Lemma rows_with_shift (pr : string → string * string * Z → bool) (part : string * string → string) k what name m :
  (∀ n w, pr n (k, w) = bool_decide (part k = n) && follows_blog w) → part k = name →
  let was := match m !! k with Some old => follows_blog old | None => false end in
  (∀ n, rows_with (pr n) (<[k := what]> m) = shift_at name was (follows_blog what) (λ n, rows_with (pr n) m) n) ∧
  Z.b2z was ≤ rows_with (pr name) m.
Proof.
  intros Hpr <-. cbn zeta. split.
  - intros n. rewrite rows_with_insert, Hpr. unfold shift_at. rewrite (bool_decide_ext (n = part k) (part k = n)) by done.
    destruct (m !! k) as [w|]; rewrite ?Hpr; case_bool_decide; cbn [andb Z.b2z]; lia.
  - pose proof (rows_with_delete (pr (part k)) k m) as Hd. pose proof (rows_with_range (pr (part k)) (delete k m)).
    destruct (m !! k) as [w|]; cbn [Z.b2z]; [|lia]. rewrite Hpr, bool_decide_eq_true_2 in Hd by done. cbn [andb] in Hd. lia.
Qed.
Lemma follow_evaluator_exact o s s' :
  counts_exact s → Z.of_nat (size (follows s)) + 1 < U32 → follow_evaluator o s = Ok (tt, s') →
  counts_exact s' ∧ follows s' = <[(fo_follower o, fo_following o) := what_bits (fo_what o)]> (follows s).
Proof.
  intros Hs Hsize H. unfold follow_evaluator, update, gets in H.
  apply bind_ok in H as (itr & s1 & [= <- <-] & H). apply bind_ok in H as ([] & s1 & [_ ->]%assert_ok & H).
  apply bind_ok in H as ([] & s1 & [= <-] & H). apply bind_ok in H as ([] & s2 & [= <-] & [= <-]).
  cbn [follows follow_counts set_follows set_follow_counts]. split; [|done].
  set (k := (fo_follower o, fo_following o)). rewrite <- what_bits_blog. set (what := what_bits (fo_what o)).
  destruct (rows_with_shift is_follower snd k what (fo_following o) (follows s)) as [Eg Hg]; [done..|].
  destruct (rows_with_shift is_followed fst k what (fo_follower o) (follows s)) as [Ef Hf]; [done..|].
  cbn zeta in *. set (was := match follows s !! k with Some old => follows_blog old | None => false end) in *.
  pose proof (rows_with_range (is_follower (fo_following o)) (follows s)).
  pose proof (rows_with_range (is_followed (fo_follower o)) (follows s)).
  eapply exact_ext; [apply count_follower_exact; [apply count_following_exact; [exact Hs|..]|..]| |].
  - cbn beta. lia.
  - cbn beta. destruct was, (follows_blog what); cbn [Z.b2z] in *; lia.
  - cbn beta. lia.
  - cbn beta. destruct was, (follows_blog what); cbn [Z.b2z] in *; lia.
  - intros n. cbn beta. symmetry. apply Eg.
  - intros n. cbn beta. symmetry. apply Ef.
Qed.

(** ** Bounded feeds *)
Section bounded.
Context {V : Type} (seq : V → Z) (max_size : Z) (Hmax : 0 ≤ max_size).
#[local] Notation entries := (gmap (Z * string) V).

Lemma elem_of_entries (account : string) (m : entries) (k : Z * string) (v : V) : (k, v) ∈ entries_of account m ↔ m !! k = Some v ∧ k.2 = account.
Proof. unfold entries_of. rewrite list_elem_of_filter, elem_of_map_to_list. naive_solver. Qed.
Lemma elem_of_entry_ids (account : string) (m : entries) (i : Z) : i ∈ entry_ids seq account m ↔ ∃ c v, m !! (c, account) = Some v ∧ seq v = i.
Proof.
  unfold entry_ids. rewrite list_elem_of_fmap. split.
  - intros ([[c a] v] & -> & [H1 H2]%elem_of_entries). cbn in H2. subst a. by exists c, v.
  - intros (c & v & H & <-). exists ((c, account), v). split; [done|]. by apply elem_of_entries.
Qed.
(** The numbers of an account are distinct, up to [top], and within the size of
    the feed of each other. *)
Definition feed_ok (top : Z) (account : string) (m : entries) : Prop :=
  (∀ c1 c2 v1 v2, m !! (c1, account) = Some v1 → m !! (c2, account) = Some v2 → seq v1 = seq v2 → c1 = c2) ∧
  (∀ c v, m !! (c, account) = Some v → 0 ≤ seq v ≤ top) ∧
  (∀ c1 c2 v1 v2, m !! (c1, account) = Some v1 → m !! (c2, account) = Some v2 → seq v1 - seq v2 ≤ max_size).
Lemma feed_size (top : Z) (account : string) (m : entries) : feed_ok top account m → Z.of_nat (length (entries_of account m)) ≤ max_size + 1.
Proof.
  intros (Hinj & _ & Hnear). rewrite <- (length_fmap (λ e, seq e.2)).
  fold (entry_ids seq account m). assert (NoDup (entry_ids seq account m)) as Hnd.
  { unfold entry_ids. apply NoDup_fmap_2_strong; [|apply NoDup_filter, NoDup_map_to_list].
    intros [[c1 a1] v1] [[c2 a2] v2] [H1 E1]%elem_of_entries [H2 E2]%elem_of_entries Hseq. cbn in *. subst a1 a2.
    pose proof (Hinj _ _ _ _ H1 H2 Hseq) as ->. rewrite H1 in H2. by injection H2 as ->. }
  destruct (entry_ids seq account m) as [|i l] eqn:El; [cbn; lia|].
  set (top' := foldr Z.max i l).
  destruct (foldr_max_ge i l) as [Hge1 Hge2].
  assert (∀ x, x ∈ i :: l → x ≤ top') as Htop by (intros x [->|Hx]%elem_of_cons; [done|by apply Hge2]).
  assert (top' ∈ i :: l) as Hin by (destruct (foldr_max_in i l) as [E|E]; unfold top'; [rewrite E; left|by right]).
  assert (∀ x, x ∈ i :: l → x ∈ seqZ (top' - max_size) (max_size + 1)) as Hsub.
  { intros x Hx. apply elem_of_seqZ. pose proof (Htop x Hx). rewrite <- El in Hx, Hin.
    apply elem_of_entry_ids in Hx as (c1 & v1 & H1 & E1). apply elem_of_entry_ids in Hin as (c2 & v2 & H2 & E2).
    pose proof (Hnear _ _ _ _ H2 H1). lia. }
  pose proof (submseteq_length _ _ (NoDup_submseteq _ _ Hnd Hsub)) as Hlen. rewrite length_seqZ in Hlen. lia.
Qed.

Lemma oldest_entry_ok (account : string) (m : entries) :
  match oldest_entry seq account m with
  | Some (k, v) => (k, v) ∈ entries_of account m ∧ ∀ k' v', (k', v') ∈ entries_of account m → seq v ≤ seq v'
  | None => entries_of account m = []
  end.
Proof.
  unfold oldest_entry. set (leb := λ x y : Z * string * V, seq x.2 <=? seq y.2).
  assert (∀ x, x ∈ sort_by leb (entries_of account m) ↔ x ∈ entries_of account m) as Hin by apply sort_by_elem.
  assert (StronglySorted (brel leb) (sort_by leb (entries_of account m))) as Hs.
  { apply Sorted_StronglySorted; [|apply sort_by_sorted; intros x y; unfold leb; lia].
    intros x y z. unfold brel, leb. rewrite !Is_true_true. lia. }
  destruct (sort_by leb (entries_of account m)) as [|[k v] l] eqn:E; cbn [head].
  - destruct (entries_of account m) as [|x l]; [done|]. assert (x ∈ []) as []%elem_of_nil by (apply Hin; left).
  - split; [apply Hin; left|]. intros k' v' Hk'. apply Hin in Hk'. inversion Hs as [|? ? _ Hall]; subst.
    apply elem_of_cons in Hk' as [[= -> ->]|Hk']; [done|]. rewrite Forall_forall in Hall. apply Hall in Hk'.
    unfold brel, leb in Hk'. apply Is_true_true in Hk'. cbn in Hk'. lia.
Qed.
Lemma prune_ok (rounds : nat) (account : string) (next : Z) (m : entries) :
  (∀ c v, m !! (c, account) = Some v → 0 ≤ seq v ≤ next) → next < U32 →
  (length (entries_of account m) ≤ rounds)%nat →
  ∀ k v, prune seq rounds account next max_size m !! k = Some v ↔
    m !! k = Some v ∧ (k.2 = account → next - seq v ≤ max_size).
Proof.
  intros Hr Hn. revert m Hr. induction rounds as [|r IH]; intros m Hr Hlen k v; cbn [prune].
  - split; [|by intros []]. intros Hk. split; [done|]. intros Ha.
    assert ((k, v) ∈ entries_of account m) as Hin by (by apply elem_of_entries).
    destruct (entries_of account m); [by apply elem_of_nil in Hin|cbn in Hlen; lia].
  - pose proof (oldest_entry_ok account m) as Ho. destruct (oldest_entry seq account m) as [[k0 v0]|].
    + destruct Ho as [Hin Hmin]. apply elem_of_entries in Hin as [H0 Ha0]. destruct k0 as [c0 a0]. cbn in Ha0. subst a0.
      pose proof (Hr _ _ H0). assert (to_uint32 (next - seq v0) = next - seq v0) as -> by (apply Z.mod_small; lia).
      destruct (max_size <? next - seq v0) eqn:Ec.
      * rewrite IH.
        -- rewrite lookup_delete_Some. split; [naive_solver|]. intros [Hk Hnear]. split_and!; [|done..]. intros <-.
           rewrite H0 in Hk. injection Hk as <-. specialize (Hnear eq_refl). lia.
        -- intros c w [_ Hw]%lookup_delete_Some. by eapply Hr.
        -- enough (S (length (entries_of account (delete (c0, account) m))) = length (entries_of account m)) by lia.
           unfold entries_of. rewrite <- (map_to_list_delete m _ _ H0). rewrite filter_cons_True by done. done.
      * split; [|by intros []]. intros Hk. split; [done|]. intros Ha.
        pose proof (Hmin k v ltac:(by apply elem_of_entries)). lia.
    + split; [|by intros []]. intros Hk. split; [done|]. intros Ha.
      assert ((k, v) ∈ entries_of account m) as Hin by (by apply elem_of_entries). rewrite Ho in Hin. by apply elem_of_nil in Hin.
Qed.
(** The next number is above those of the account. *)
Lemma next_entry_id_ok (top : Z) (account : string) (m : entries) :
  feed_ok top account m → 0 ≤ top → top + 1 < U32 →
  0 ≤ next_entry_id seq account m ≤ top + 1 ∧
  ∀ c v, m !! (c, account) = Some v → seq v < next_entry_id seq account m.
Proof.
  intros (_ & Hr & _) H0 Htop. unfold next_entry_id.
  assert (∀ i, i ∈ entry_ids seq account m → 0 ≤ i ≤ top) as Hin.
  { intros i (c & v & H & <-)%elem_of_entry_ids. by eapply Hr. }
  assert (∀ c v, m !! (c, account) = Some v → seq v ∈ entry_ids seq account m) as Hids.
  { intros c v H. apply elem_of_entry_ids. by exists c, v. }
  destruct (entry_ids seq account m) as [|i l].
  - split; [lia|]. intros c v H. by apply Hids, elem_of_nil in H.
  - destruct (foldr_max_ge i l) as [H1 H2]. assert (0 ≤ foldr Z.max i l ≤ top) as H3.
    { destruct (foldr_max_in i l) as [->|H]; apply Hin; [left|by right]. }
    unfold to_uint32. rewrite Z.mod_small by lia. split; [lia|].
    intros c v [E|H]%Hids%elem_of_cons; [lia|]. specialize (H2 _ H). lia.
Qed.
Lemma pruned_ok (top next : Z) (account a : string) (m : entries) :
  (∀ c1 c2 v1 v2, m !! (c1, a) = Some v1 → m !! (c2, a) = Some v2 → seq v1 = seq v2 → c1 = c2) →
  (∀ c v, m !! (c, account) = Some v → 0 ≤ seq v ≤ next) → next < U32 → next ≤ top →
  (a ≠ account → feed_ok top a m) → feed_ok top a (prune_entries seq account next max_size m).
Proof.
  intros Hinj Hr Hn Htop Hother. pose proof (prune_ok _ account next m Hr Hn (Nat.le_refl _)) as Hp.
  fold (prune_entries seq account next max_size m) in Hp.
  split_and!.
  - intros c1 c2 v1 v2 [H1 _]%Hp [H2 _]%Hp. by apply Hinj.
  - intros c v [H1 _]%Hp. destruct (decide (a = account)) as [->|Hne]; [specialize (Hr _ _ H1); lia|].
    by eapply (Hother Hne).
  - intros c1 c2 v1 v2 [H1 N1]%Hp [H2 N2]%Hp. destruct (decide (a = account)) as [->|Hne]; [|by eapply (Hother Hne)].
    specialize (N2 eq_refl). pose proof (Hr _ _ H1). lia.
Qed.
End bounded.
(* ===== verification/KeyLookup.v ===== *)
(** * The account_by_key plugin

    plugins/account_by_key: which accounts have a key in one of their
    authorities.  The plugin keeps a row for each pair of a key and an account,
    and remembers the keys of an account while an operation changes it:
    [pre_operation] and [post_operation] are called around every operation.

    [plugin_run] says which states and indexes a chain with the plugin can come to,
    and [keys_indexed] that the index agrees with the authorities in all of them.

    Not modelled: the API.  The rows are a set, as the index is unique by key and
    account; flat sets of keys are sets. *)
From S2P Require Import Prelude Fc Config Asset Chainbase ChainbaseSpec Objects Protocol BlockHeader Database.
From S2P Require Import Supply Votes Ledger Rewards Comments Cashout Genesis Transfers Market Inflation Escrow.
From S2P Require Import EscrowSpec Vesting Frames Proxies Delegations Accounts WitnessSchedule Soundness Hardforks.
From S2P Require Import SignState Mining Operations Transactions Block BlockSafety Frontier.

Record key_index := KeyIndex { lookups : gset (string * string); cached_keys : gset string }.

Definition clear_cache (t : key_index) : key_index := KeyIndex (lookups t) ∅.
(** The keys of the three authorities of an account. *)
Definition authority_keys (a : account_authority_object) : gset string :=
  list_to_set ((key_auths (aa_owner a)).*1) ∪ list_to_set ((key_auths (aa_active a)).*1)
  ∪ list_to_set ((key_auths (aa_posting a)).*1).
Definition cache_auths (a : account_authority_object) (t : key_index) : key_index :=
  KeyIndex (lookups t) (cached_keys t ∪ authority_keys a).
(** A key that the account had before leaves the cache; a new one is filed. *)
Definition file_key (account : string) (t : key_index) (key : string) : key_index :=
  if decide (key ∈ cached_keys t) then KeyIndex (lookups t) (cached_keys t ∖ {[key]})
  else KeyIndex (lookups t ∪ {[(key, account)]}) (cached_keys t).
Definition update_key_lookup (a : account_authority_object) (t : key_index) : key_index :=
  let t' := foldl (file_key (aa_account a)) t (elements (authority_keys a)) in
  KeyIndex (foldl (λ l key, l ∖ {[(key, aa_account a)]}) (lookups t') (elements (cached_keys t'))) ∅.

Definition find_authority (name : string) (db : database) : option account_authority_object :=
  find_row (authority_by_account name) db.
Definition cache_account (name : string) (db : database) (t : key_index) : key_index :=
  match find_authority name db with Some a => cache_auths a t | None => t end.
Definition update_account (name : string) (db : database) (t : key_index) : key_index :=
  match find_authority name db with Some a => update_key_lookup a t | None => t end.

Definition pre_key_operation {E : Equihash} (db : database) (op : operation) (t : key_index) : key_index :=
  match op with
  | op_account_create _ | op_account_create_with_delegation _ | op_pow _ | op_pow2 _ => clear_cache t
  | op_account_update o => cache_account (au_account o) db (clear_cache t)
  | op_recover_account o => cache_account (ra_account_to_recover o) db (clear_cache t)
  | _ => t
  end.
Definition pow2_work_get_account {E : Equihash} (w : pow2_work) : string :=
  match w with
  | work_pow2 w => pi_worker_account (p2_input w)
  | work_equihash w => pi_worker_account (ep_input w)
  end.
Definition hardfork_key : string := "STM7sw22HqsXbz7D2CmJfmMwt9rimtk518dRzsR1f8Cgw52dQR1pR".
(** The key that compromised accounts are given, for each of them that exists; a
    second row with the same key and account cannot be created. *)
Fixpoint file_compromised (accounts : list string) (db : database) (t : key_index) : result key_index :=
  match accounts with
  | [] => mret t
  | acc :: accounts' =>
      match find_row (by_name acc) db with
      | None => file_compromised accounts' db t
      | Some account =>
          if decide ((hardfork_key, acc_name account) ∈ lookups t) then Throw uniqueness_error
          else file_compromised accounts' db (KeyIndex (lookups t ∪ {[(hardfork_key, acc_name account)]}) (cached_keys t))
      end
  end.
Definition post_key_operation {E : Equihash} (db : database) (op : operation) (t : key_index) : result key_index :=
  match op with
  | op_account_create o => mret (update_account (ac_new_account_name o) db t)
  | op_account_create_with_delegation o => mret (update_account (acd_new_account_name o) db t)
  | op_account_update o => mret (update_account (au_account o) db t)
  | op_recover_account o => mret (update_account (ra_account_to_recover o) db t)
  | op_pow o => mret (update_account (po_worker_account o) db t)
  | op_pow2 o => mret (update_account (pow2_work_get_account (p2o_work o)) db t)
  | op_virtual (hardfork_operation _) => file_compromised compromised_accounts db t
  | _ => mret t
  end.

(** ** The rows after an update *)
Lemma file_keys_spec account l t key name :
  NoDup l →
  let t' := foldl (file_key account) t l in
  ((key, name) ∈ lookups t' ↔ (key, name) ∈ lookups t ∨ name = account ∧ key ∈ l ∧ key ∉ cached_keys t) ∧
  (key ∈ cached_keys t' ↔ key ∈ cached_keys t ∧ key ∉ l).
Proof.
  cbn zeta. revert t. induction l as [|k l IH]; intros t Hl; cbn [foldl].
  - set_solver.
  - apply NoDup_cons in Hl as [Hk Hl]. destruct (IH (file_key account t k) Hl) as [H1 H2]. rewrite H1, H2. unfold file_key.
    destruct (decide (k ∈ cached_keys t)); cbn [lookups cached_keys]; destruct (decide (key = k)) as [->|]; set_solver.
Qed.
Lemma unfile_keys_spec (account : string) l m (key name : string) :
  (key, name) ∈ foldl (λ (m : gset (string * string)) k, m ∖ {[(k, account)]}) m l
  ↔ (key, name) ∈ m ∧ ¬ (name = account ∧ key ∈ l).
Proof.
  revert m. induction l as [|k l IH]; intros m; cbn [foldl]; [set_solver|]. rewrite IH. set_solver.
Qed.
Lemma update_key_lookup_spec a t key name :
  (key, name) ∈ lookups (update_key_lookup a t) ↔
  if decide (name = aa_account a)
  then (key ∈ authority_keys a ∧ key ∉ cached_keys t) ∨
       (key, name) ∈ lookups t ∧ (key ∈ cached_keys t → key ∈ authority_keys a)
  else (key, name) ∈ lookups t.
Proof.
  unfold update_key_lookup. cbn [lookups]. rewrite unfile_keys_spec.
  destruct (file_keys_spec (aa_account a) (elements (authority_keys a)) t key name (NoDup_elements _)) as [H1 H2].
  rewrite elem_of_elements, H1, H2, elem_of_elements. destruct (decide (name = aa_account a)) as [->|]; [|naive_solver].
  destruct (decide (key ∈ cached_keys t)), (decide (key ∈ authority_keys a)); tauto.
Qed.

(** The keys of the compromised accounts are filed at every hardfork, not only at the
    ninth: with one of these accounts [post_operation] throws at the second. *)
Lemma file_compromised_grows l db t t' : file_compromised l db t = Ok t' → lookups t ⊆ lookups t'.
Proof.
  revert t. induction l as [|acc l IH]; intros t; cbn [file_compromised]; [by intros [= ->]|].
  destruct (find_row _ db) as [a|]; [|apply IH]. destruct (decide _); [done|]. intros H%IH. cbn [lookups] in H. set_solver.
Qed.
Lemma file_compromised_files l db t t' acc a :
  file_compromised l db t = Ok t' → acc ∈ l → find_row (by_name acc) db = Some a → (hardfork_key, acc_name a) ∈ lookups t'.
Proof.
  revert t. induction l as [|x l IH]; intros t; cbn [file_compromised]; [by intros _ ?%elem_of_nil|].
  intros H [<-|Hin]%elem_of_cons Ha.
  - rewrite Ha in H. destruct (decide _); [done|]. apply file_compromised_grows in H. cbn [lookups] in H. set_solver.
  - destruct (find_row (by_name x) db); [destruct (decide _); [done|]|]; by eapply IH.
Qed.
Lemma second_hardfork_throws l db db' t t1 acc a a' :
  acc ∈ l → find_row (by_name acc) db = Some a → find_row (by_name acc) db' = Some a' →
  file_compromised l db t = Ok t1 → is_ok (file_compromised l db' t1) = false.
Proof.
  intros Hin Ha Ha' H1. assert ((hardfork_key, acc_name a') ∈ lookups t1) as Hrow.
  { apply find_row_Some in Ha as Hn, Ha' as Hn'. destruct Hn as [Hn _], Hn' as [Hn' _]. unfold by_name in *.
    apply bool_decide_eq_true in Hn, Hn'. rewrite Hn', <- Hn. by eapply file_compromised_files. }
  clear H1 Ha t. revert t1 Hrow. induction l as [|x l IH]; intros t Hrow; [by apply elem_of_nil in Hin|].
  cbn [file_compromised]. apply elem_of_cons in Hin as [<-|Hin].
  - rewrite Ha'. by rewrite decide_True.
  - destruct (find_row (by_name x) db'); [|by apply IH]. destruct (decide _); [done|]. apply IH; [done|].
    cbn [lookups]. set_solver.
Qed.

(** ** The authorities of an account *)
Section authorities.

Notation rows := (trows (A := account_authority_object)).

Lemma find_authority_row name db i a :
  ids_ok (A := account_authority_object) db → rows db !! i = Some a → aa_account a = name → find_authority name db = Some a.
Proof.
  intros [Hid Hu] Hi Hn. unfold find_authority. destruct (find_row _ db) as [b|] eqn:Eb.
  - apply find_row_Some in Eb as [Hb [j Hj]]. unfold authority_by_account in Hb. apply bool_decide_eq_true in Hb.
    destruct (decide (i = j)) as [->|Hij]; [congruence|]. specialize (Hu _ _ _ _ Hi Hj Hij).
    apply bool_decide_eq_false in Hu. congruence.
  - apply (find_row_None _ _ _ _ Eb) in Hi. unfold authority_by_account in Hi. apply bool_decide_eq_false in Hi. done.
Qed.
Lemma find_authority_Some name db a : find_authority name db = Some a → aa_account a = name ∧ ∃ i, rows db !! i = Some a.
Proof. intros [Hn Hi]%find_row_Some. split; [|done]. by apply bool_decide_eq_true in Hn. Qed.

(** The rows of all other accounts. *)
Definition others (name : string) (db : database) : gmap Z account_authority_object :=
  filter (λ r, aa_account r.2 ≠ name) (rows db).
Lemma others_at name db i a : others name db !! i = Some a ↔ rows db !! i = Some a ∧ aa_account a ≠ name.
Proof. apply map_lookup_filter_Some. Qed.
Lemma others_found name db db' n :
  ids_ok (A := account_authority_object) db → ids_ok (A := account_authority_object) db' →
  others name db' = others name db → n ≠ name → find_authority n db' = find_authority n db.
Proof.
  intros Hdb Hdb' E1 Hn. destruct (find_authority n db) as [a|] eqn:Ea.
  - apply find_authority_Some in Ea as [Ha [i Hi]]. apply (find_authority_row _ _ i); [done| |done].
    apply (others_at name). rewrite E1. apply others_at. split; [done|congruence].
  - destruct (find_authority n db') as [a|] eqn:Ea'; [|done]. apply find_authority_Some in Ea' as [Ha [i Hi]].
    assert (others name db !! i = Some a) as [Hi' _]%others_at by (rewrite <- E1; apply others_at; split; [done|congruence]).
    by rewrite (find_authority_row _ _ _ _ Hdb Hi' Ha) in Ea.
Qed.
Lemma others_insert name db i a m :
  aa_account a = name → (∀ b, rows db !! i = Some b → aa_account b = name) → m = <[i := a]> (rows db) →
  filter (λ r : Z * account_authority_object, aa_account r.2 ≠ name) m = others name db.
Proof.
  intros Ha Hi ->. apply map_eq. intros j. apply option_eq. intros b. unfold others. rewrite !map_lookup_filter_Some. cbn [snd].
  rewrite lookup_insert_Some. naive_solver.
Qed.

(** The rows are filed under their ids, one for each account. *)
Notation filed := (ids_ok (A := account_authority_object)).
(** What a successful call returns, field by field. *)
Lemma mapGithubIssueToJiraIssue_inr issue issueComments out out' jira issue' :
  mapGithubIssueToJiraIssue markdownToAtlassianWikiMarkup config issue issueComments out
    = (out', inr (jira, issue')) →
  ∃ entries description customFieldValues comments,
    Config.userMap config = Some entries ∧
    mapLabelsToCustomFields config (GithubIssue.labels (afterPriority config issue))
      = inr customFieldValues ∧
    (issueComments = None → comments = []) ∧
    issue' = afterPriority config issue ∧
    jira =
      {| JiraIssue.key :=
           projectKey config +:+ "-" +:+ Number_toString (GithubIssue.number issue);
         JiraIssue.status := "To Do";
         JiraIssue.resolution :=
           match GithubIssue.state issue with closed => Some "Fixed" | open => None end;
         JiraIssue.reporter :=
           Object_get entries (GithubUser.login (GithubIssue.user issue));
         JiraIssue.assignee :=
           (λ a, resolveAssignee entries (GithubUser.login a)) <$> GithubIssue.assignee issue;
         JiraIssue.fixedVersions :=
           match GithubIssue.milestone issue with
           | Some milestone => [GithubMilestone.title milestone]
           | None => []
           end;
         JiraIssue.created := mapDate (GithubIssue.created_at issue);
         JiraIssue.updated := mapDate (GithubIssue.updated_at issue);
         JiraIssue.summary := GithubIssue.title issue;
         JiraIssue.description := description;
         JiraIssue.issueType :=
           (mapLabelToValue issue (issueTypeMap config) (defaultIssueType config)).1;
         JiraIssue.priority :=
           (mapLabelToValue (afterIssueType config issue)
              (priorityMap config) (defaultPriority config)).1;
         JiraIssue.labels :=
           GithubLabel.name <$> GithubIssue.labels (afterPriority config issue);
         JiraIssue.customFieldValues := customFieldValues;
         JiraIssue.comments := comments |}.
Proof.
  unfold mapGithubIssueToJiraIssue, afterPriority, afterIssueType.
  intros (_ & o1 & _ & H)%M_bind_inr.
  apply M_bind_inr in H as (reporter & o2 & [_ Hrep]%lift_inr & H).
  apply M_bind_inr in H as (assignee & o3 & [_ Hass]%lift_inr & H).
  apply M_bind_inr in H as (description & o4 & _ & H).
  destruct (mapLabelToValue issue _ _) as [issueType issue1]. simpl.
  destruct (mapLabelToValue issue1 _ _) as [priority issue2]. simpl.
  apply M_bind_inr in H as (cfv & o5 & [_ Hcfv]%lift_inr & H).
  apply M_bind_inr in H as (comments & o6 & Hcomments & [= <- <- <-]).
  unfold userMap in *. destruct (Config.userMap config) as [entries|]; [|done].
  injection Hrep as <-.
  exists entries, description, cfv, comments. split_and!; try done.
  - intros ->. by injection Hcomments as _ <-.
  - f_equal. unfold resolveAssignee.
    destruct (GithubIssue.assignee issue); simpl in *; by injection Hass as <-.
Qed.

- TASK DIRECTIONS:
The lines above starting at the one that contains "- destruct (find_authority" and ending at the one that contains "intros Ha Hi" must be transcribed exactly, and no other lines may appear.

- RESPONSE TO THE EXERCISE:
  - destruct (find_authority n db') as [a|] eqn:Ea'; [|done]. apply find_authority_Some in Ea' as [Ha [i Hi]].
    assert (others name db !! i = Some a) as [Hi' _]%others_at by (rewrite <- E1; apply others_at; split; [done|congruence]).
    by rewrite (find_authority_row _ _ _ _ Hdb Hi' Ha) in Ea.
Qed.
Lemma others_insert name db i a m :
  aa_account a = name → (∀ b, rows db !! i = Some b → aa_account b = name) → m = <[i := a]> (rows db) →
  filter (λ r : Z * account_authority_object, aa_account r.2 ≠ name) m = others name db.
Proof.
  intros Ha Hi ->. apply map_eq. intros j. apply option_eq. intros b. unfold others. rewrite !map_lookup_filter_Some. cbn [snd].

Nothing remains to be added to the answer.